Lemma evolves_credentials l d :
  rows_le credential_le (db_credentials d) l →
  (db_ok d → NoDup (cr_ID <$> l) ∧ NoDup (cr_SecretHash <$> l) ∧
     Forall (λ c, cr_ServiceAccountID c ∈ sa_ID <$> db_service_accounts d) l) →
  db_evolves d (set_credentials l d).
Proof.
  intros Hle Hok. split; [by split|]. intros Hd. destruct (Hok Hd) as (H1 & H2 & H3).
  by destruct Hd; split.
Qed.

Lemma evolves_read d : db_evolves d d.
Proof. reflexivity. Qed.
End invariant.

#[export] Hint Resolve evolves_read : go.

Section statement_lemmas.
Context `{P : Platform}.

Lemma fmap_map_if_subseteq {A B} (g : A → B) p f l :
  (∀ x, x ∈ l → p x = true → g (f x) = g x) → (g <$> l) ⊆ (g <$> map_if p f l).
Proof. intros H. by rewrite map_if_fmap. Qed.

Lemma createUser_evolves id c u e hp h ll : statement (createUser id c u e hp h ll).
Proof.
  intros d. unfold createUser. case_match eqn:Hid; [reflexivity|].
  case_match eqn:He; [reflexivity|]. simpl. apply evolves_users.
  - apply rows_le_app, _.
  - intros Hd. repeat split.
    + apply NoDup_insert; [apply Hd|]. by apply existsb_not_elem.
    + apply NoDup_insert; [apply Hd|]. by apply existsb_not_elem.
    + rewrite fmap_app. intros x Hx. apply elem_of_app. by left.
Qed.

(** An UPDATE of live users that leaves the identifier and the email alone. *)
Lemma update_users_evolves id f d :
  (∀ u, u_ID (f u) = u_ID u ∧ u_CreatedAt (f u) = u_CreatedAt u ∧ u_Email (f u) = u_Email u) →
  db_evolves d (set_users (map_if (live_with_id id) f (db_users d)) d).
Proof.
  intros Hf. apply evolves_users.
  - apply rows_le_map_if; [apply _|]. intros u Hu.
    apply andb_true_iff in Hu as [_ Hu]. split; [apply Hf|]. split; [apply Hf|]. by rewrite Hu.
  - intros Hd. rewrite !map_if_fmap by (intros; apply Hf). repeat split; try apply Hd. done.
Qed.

****************************************

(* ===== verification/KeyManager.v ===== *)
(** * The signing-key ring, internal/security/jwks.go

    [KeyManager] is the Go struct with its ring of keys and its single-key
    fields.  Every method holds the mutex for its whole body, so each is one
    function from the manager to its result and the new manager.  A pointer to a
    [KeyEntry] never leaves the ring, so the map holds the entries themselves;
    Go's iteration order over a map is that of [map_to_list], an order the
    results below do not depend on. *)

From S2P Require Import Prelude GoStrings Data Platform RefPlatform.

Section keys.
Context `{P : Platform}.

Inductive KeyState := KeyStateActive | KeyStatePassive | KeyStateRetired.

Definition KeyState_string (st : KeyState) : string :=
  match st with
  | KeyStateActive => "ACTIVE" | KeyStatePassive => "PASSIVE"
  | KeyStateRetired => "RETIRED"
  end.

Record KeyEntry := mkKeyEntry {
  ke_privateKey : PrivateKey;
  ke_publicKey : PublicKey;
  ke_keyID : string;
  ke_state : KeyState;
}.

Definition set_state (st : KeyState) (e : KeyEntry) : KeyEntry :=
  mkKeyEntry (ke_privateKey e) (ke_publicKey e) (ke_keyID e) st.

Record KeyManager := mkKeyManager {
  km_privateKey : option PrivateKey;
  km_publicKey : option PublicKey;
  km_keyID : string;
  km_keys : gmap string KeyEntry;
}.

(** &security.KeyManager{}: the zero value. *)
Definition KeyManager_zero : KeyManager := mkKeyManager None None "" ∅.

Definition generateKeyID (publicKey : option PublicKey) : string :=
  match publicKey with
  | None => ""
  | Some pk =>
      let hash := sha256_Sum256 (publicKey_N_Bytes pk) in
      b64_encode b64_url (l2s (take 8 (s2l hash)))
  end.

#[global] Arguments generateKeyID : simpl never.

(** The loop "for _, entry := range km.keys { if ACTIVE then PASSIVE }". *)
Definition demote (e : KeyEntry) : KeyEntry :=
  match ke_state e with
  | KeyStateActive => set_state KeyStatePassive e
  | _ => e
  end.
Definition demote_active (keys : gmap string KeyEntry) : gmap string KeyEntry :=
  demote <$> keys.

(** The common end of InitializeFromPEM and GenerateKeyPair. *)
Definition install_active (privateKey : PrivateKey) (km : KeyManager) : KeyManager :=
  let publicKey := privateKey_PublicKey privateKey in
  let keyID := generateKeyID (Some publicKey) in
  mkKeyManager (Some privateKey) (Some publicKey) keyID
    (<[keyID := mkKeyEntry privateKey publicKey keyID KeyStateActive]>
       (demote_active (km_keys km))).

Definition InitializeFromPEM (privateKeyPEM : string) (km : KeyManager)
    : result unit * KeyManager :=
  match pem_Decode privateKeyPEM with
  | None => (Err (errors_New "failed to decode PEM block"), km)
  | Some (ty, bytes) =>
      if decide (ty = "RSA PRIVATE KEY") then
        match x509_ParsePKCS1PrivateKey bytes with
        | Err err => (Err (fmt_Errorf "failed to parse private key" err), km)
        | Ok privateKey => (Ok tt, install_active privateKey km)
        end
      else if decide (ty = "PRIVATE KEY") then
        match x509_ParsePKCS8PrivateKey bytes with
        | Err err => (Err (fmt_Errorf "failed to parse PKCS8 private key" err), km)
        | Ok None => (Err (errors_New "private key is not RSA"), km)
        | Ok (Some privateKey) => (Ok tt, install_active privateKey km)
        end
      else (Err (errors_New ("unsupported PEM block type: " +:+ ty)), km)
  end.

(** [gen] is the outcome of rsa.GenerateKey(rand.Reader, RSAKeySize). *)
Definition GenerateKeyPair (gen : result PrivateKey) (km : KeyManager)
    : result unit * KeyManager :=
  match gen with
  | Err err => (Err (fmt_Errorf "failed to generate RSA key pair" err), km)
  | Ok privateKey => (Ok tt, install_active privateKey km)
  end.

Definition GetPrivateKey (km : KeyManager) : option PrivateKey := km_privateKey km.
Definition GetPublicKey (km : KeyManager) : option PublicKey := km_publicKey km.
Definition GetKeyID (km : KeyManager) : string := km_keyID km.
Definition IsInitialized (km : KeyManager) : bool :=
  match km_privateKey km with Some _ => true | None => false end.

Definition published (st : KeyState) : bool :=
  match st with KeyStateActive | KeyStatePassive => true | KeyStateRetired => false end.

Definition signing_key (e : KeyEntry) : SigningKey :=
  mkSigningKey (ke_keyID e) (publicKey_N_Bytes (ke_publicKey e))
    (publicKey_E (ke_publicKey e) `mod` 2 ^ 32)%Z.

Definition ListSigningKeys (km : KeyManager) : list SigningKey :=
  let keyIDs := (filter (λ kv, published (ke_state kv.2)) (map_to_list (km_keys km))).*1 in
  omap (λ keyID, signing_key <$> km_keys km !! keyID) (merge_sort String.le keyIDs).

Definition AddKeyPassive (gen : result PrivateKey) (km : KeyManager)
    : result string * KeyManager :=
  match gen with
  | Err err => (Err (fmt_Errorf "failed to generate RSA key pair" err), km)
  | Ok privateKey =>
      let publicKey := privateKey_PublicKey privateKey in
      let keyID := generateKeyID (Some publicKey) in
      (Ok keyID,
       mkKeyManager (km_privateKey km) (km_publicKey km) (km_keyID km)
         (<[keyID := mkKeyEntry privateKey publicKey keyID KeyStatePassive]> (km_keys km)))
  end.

****************************************

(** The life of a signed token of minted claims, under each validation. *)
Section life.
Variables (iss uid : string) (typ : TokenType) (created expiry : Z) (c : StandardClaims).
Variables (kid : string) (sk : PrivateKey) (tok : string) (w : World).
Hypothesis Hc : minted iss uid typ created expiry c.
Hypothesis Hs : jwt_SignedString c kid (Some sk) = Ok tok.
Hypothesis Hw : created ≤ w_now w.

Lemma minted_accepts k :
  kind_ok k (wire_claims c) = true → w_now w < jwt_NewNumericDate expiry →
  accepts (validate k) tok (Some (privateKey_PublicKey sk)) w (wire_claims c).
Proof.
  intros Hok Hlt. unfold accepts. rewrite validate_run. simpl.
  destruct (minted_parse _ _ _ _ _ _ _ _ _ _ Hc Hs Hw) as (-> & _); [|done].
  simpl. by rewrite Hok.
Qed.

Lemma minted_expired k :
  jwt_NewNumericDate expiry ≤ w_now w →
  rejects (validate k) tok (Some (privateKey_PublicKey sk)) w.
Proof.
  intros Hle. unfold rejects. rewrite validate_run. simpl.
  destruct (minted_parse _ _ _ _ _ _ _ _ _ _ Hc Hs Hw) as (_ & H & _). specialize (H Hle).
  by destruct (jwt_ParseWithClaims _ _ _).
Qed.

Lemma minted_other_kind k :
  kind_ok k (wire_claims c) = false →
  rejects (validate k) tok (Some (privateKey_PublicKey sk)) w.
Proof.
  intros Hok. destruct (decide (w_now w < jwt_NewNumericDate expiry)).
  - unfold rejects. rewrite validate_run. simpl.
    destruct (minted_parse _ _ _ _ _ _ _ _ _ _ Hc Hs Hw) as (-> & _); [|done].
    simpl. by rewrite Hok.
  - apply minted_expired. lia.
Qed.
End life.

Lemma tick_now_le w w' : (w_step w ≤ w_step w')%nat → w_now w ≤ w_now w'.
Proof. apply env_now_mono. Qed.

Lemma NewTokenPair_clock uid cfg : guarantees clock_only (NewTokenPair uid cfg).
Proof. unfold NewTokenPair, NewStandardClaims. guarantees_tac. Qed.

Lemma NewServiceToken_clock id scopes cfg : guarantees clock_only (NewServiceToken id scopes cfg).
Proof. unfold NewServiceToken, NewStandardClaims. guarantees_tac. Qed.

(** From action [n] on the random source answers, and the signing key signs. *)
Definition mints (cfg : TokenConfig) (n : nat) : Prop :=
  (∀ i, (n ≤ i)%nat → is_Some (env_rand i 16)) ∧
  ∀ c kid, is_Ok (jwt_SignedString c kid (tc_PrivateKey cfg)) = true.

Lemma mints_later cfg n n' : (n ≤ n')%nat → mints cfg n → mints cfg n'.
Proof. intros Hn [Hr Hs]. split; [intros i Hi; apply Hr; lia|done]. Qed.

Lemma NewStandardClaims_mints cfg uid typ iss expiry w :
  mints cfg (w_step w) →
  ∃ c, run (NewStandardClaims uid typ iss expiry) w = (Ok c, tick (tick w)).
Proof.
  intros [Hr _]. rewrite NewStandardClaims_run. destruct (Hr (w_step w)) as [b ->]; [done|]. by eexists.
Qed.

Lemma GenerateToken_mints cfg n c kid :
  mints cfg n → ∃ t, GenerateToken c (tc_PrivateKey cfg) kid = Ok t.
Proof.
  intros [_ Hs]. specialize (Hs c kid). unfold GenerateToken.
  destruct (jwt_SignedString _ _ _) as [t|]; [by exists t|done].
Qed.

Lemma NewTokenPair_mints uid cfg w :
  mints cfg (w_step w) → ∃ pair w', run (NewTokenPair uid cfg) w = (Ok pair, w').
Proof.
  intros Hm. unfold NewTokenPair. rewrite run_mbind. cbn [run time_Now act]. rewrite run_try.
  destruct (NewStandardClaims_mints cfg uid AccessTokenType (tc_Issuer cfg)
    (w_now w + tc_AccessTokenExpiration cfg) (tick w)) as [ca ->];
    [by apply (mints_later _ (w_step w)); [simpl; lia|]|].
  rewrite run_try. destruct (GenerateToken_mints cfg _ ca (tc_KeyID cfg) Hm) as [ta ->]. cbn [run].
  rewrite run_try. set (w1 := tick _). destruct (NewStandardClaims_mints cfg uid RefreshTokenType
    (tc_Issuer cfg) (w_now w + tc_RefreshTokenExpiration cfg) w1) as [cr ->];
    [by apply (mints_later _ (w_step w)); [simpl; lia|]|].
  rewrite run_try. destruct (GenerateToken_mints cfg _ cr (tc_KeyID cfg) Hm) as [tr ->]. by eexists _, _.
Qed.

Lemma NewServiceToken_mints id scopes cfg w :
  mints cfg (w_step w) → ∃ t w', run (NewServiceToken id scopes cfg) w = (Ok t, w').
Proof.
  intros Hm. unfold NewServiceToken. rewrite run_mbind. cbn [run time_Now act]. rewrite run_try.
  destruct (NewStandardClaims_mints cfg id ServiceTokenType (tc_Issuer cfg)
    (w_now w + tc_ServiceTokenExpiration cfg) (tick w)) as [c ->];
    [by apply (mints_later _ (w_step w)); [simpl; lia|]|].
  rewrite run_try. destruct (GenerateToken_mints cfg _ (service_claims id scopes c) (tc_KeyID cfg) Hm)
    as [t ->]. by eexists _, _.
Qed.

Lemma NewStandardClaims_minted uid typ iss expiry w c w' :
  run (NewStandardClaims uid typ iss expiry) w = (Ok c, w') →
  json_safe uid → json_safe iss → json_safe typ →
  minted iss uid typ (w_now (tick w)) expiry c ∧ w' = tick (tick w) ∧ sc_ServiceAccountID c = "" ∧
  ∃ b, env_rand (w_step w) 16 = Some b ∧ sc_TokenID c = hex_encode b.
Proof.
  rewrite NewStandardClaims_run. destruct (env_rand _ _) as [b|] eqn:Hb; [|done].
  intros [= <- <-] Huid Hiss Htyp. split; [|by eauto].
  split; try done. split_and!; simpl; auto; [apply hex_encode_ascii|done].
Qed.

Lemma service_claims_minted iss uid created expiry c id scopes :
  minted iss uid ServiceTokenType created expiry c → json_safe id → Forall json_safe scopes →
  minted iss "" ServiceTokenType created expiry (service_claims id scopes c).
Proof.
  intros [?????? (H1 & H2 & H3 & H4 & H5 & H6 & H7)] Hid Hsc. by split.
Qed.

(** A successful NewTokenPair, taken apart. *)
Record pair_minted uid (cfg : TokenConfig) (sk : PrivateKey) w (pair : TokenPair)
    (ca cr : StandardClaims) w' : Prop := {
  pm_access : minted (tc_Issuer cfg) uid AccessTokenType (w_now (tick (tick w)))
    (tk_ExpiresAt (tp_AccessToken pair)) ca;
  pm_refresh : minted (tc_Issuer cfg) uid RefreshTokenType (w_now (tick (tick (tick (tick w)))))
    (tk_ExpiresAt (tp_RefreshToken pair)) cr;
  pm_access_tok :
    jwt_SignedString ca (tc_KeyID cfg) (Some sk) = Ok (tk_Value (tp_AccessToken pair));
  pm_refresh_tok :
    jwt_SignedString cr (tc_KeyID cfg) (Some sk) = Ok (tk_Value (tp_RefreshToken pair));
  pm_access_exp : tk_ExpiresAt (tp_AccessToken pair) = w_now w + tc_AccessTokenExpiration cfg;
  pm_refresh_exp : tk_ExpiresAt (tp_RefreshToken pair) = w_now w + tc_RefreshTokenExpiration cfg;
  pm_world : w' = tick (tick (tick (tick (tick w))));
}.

****************************************

WHAT THE EXERCISE ASKS -> Using only the entries above, output the line with "(** A successful", the line with "pm_access_exp : tk_ExpiresAt", and all lines between them, exactly as they stand.

ANSWER SECTION ->
(** A successful NewTokenPair, taken apart. *)
Record pair_minted uid (cfg : TokenConfig) (sk : PrivateKey) w (pair : TokenPair)
    (ca cr : StandardClaims) w' : Prop := {
  pm_access : minted (tc_Issuer cfg) uid AccessTokenType (w_now (tick (tick w)))
    (tk_ExpiresAt (tp_AccessToken pair)) ca;
  pm_refresh : minted (tc_Issuer cfg) uid RefreshTokenType (w_now (tick (tick (tick (tick w)))))
    (tk_ExpiresAt (tp_RefreshToken pair)) cr;
  pm_access_tok :
    jwt_SignedString ca (tc_KeyID cfg) (Some sk) = Ok (tk_Value (tp_AccessToken pair));
  pm_refresh_tok :
    jwt_SignedString cr (tc_KeyID cfg) (Some sk) = Ok (tk_Value (tp_RefreshToken pair));
  pm_access_exp : tk_ExpiresAt (tp_AccessToken pair) = w_now w + tc_AccessTokenExpiration cfg;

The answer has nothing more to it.